▸ **AVAILABLE DATA**
Lemma inv_move ext nx w f f2 x y a v q : inv ext nx w -> f <> f2 -> futexes w !! f = Some x -> futexes w !! f2 = Some y -> waits w !! a = Some v -> queue x = a :: q -> 1 <= ext f ->
  inv ext nx (moved f f2 a x y v q w).
Proof.
  intros I Hne Hx Hy Hv Hq He. destruct (i_queue _ _ _ I f x Hx) as [Nx Ix]. destruct (i_queue _ _ _ I f2 y Hy) as [Ny Iy]. rewrite Hq in Nx, Ix. apply NoDup_cons in Nx as [Na Nx].
  assert (w_futex v = f) as Hf by (destruct (Ix a (list_elem_of_here _ _)) as (u & Hu & E); congruence).
  assert (forall g z, futexes (moved f f2 a x y v q w) !! g = Some z -> g = f /\ z = set_refcount (refcount x - 1) (set_queue q x) \/
    g = f2 /\ z = set_refcount (refcount y + 1) (set_queue (queue y ++ [a]) y) \/ g <> f /\ g <> f2 /\ futexes w !! g = Some z) as Hl.
  { intros g z Hz. cbn in Hz. destruct (decide (f2 = g)) as [<-|H2]; [rewrite lookup_insert_eq in Hz; injection Hz as <-; auto|]. rewrite lookup_insert_ne in Hz by done.
    destruct (decide (f = g)) as [<-|H1]; [rewrite lookup_insert_eq in Hz; injection Hz as <-; auto|]. rewrite lookup_insert_ne in Hz by done. auto 10. }
  assert (forall b, b <> a -> waits (moved f f2 a x y v q w) !! b = waits w !! b) as Hw by (intros b Hb; cbn; by rewrite lookup_insert_ne).
  assert (waits (moved f f2 a x y v q w) !! a = Some (set_w_futex f2 v)) as Ha by (cbn; by rewrite lookup_insert_eq).
  assert (keys (moved f f2 a x y v q w) = keys w) as Ek.
  { change (keys (put_futex f2 (set_refcount (refcount y + 1) (set_queue (queue y ++ [a]) y)) (put_futex f (set_refcount (refcount x - 1) (set_queue q x)) w)) = keys w).
    rewrite (keys_put _ f2 y), (keys_put _ f x) by (done || (cbn; by rewrite lookup_insert_ne)). done. }
  assert (forall g, count (waits (moved f f2 a x y v q w)) g = count (waits w) g - one_if (f =? g) + one_if (f2 =? g)) as Hc.
  { intros g. cbn. rewrite (count_update _ a v) by done. by rewrite Hf. }
  pose proof (i_ref _ _ _ I f x Hx) as Rx. pose proof (i_ref _ _ _ I f2 y Hy) as Ry. pose proof (count_pos _ _ _ Hv) as Hp. rewrite Hf in Hp. unfold one_if in Hc. split; rewrite ?Ek; try apply I.
  - intros g z Hz. rewrite Hc. destruct (Hl g z Hz) as [[-> ->]|[[-> ->]|(H1 & H2 & Hz')]]; cbn.
    + rewrite Z.eqb_refl, (proj2 (Z.eqb_neq f2 f)) by done. lia.
    + rewrite Z.eqb_refl, (proj2 (Z.eqb_neq f f2)) by done. lia.
    + rewrite !(proj2 (Z.eqb_neq _ g)) by done. pose proof (i_ref _ _ _ I g z Hz'). lia.
  - intros b u Hb. assert (forall g, is_Some (futexes w !! g) -> is_Some (futexes (moved f f2 a x y v q w) !! g)) as G.
    { intros g Hg. assert (is_Some (keys (moved f f2 a x y v q w) !! g)) as [k Hk]; [rewrite Ek; unfold keys; rewrite lookup_fmap; by destruct Hg as [? ->]|]. apply keys_lookup in Hk as (z & Hz & _). eauto. }
    destruct (decide (b = a)) as [->|Hba]; [rewrite Ha in Hb; injection Hb as <-; split; [apply G; cbn; eauto|by apply (i_wait _ _ _ I a v)]|].
    rewrite Hw in Hb by done. destruct (i_wait _ _ _ I b u Hb). auto.
  - intros g z Hz. destruct (Hl g z Hz) as [[-> ->]|[[-> ->]|(H1 & H2 & Hz')]]; cbn [queue set_queue set_refcount].
    + split; [done|]. intros b Hb. rewrite Hw by (intros ->; done). apply Ix. by right.
    + split; [apply NoDup_app; split_and!; [done| |apply NoDup_singleton]; intros b Hb ->%list_elem_of_singleton; destruct (Iy a Hb) as (u & Hu & E); congruence|].
      intros b. rewrite elem_of_app, list_elem_of_singleton. intros [Hb| ->]; [|eauto]. destruct (Iy b Hb) as (u & Hu & E). destruct (decide (b = a)) as [->|]; [eauto|]. rewrite Hw by done. eauto.
    + destruct (i_queue _ _ _ I g z Hz') as [Nz Iz]. split; [done|]. intros b Hb. destruct (Iz b Hb) as (u & Hu & E). rewrite Hw; [eauto|]. intros ->. congruence.
  - intros g Hg. apply (i_none _ _ _ I). cbn in Hg. apply lookup_insert_None in Hg as [Hg _]. by apply lookup_insert_None in Hg as [Hg _].
Qed.
Lemma shows_move ext nx w f f2 x y a v q Q : inv ext nx w -> shows w Q -> f <> f2 -> futexes w !! f = Some x -> futexes w !! f2 = Some y ->
  shows (moved f f2 a x y v q w) (put (put Q (key_of x) q) (key_of y) (Q (key_of y) ++ [a])).
Proof.
  intros I S Hne Hx Hy. destruct S as [S1 S2]. assert (key_of x <> key_of y) as Hk.
  { intros E. apply Hne. apply (i_key _ _ _ I f f2 (key_of x)); apply keys_lookup; eauto. }
  split.
  - intros g z Hz. cbn in Hz. unfold put. destruct (decide (f2 = g)) as [<-|H2].
    + rewrite lookup_insert_eq in Hz. injection Hz as <-. rewrite decide_True by done. cbn. by rewrite (S1 f2 y).
    + rewrite lookup_insert_ne in Hz by done. destruct (decide (f = g)) as [<-|H1].
      * rewrite lookup_insert_eq in Hz. injection Hz as <-. rewrite decide_False by done. by rewrite decide_True.
      * rewrite lookup_insert_ne in Hz by done. rewrite !decide_False; [by apply (S1 g)| |]; intros E; [apply H1; apply (i_key _ _ _ I f g (key_of z))|apply H2; apply (i_key _ _ _ I f2 g (key_of z))]; apply keys_lookup; eauto.
  - intros k H. assert (forall h, keys w !! h = Some k -> False) as Hno.
    { intros h Hh. apply keys_lookup in Hh as (z & Hz & <-). destruct (decide (h = f2)) as [->|H2].
      - apply (H f2). apply keys_lookup. eexists. split; [cbn; by rewrite lookup_insert_eq|]. simplify_eq. done.
      - destruct (decide (h = f)) as [->|H1]; [apply (H f)|apply (H h)]; apply keys_lookup; eexists; (split; [cbn; rewrite lookup_insert_ne by done|]); [by rewrite lookup_insert_eq|simplify_eq; done|by rewrite lookup_insert_ne|done]. }
    unfold put. rewrite !decide_False; [by apply S2; intros h Hh; eapply Hno| |]; intros ->; [apply (Hno f)|apply (Hno f2)]; apply keys_lookup; eauto.
Qed.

▸ **YOUR INSTRUCTIONS**
Transcribe the whole listing exactly.

▸ **REPLY**
Lemma inv_move ext nx w f f2 x y a v q : inv ext nx w -> f <> f2 -> futexes w !! f = Some x -> futexes w !! f2 = Some y -> waits w !! a = Some v -> queue x = a :: q -> 1 <= ext f ->
  inv ext nx (moved f f2 a x y v q w).
Proof.
  intros I Hne Hx Hy Hv Hq He. destruct (i_queue _ _ _ I f x Hx) as [Nx Ix]. destruct (i_queue _ _ _ I f2 y Hy) as [Ny Iy]. rewrite Hq in Nx, Ix. apply NoDup_cons in Nx as [Na Nx].
  assert (w_futex v = f) as Hf by (destruct (Ix a (list_elem_of_here _ _)) as (u & Hu & E); congruence).
  assert (forall g z, futexes (moved f f2 a x y v q w) !! g = Some z -> g = f /\ z = set_refcount (refcount x - 1) (set_queue q x) \/
    g = f2 /\ z = set_refcount (refcount y + 1) (set_queue (queue y ++ [a]) y) \/ g <> f /\ g <> f2 /\ futexes w !! g = Some z) as Hl.
  { intros g z Hz. cbn in Hz. destruct (decide (f2 = g)) as [<-|H2]; [rewrite lookup_insert_eq in Hz; injection Hz as <-; auto|]. rewrite lookup_insert_ne in Hz by done.
    destruct (decide (f = g)) as [<-|H1]; [rewrite lookup_insert_eq in Hz; injection Hz as <-; auto|]. rewrite lookup_insert_ne in Hz by done. auto 10. }
  assert (forall b, b <> a -> waits (moved f f2 a x y v q w) !! b = waits w !! b) as Hw by (intros b Hb; cbn; by rewrite lookup_insert_ne).
  assert (waits (moved f f2 a x y v q w) !! a = Some (set_w_futex f2 v)) as Ha by (cbn; by rewrite lookup_insert_eq).
  assert (keys (moved f f2 a x y v q w) = keys w) as Ek.
  { change (keys (put_futex f2 (set_refcount (refcount y + 1) (set_queue (queue y ++ [a]) y)) (put_futex f (set_refcount (refcount x - 1) (set_queue q x)) w)) = keys w).
    rewrite (keys_put _ f2 y), (keys_put _ f x) by (done || (cbn; by rewrite lookup_insert_ne)). done. }
  assert (forall g, count (waits (moved f f2 a x y v q w)) g = count (waits w) g - one_if (f =? g) + one_if (f2 =? g)) as Hc.
  { intros g. cbn. rewrite (count_update _ a v) by done. by rewrite Hf. }
  pose proof (i_ref _ _ _ I f x Hx) as Rx. pose proof (i_ref _ _ _ I f2 y Hy) as Ry. pose proof (count_pos _ _ _ Hv) as Hp. rewrite Hf in Hp. unfold one_if in Hc. split; rewrite ?Ek; try apply I.
  - intros g z Hz. rewrite Hc. destruct (Hl g z Hz) as [[-> ->]|[[-> ->]|(H1 & H2 & Hz')]]; cbn.
    + rewrite Z.eqb_refl, (proj2 (Z.eqb_neq f2 f)) by done. lia.
    + rewrite Z.eqb_refl, (proj2 (Z.eqb_neq f f2)) by done. lia.
    + rewrite !(proj2 (Z.eqb_neq _ g)) by done. pose proof (i_ref _ _ _ I g z Hz'). lia.
  - intros b u Hb. assert (forall g, is_Some (futexes w !! g) -> is_Some (futexes (moved f f2 a x y v q w) !! g)) as G.
    { intros g Hg. assert (is_Some (keys (moved f f2 a x y v q w) !! g)) as [k Hk]; [rewrite Ek; unfold keys; rewrite lookup_fmap; by destruct Hg as [? ->]|]. apply keys_lookup in Hk as (z & Hz & _). eauto. }
    destruct (decide (b = a)) as [->|Hba]; [rewrite Ha in Hb; injection Hb as <-; split; [apply G; cbn; eauto|by apply (i_wait _ _ _ I a v)]|].
    rewrite Hw in Hb by done. destruct (i_wait _ _ _ I b u Hb). auto.
  - intros g z Hz. destruct (Hl g z Hz) as [[-> ->]|[[-> ->]|(H1 & H2 & Hz')]]; cbn [queue set_queue set_refcount].
    + split; [done|]. intros b Hb. rewrite Hw by (intros ->; done). apply Ix. by right.
    + split; [apply NoDup_app; split_and!; [done| |apply NoDup_singleton]; intros b Hb ->%list_elem_of_singleton; destruct (Iy a Hb) as (u & Hu & E); congruence|].
      intros b. rewrite elem_of_app, list_elem_of_singleton. intros [Hb| ->]; [|eauto]. destruct (Iy b Hb) as (u & Hu & E). destruct (decide (b = a)) as [->|]; [eauto|]. rewrite Hw by done. eauto.
    + destruct (i_queue _ _ _ I g z Hz') as [Nz Iz]. split; [done|]. intros b Hb. destruct (Iz b Hb) as (u & Hu & E). rewrite Hw; [eauto|]. intros ->. congruence.
  - intros g Hg. apply (i_none _ _ _ I). cbn in Hg. apply lookup_insert_None in Hg as [Hg _]. by apply lookup_insert_None in Hg as [Hg _].
Qed.
Lemma shows_move ext nx w f f2 x y a v q Q : inv ext nx w -> shows w Q -> f <> f2 -> futexes w !! f = Some x -> futexes w !! f2 = Some y ->
  shows (moved f f2 a x y v q w) (put (put Q (key_of x) q) (key_of y) (Q (key_of y) ++ [a])).
Proof.
  intros I S Hne Hx Hy. destruct S as [S1 S2]. assert (key_of x <> key_of y) as Hk.
  { intros E. apply Hne. apply (i_key _ _ _ I f f2 (key_of x)); apply keys_lookup; eauto. }
  split.
  - intros g z Hz. cbn in Hz. unfold put. destruct (decide (f2 = g)) as [<-|H2].
    + rewrite lookup_insert_eq in Hz. injection Hz as <-. rewrite decide_True by done. cbn. by rewrite (S1 f2 y).
    + rewrite lookup_insert_ne in Hz by done. destruct (decide (f = g)) as [<-|H1].
      * rewrite lookup_insert_eq in Hz. injection Hz as <-. rewrite decide_False by done. by rewrite decide_True.
      * rewrite lookup_insert_ne in Hz by done. rewrite !decide_False; [by apply (S1 g)| |]; intros E; [apply H1; apply (i_key _ _ _ I f g (key_of z))|apply H2; apply (i_key _ _ _ I f2 g (key_of z))]; apply keys_lookup; eauto.
  - intros k H. assert (forall h, keys w !! h = Some k -> False) as Hno.
    { intros h Hh. apply keys_lookup in Hh as (z & Hz & <-). destruct (decide (h = f2)) as [->|H2].
      - apply (H f2). apply keys_lookup. eexists. split; [cbn; by rewrite lookup_insert_eq|]. simplify_eq. done.
      - destruct (decide (h = f)) as [->|H1]; [apply (H f)|apply (H h)]; apply keys_lookup; eexists; (split; [cbn; rewrite lookup_insert_ne by done|]); [by rewrite lookup_insert_eq|simplify_eq; done|by rewrite lookup_insert_ne|done]. }
    unfold put. rewrite !decide_False; [by apply S2; intros h Hh; eapply Hno| |]; intros ->; [apply (Hno f)|apply (Hno f2)]; apply keys_lookup; eauto.
Qed.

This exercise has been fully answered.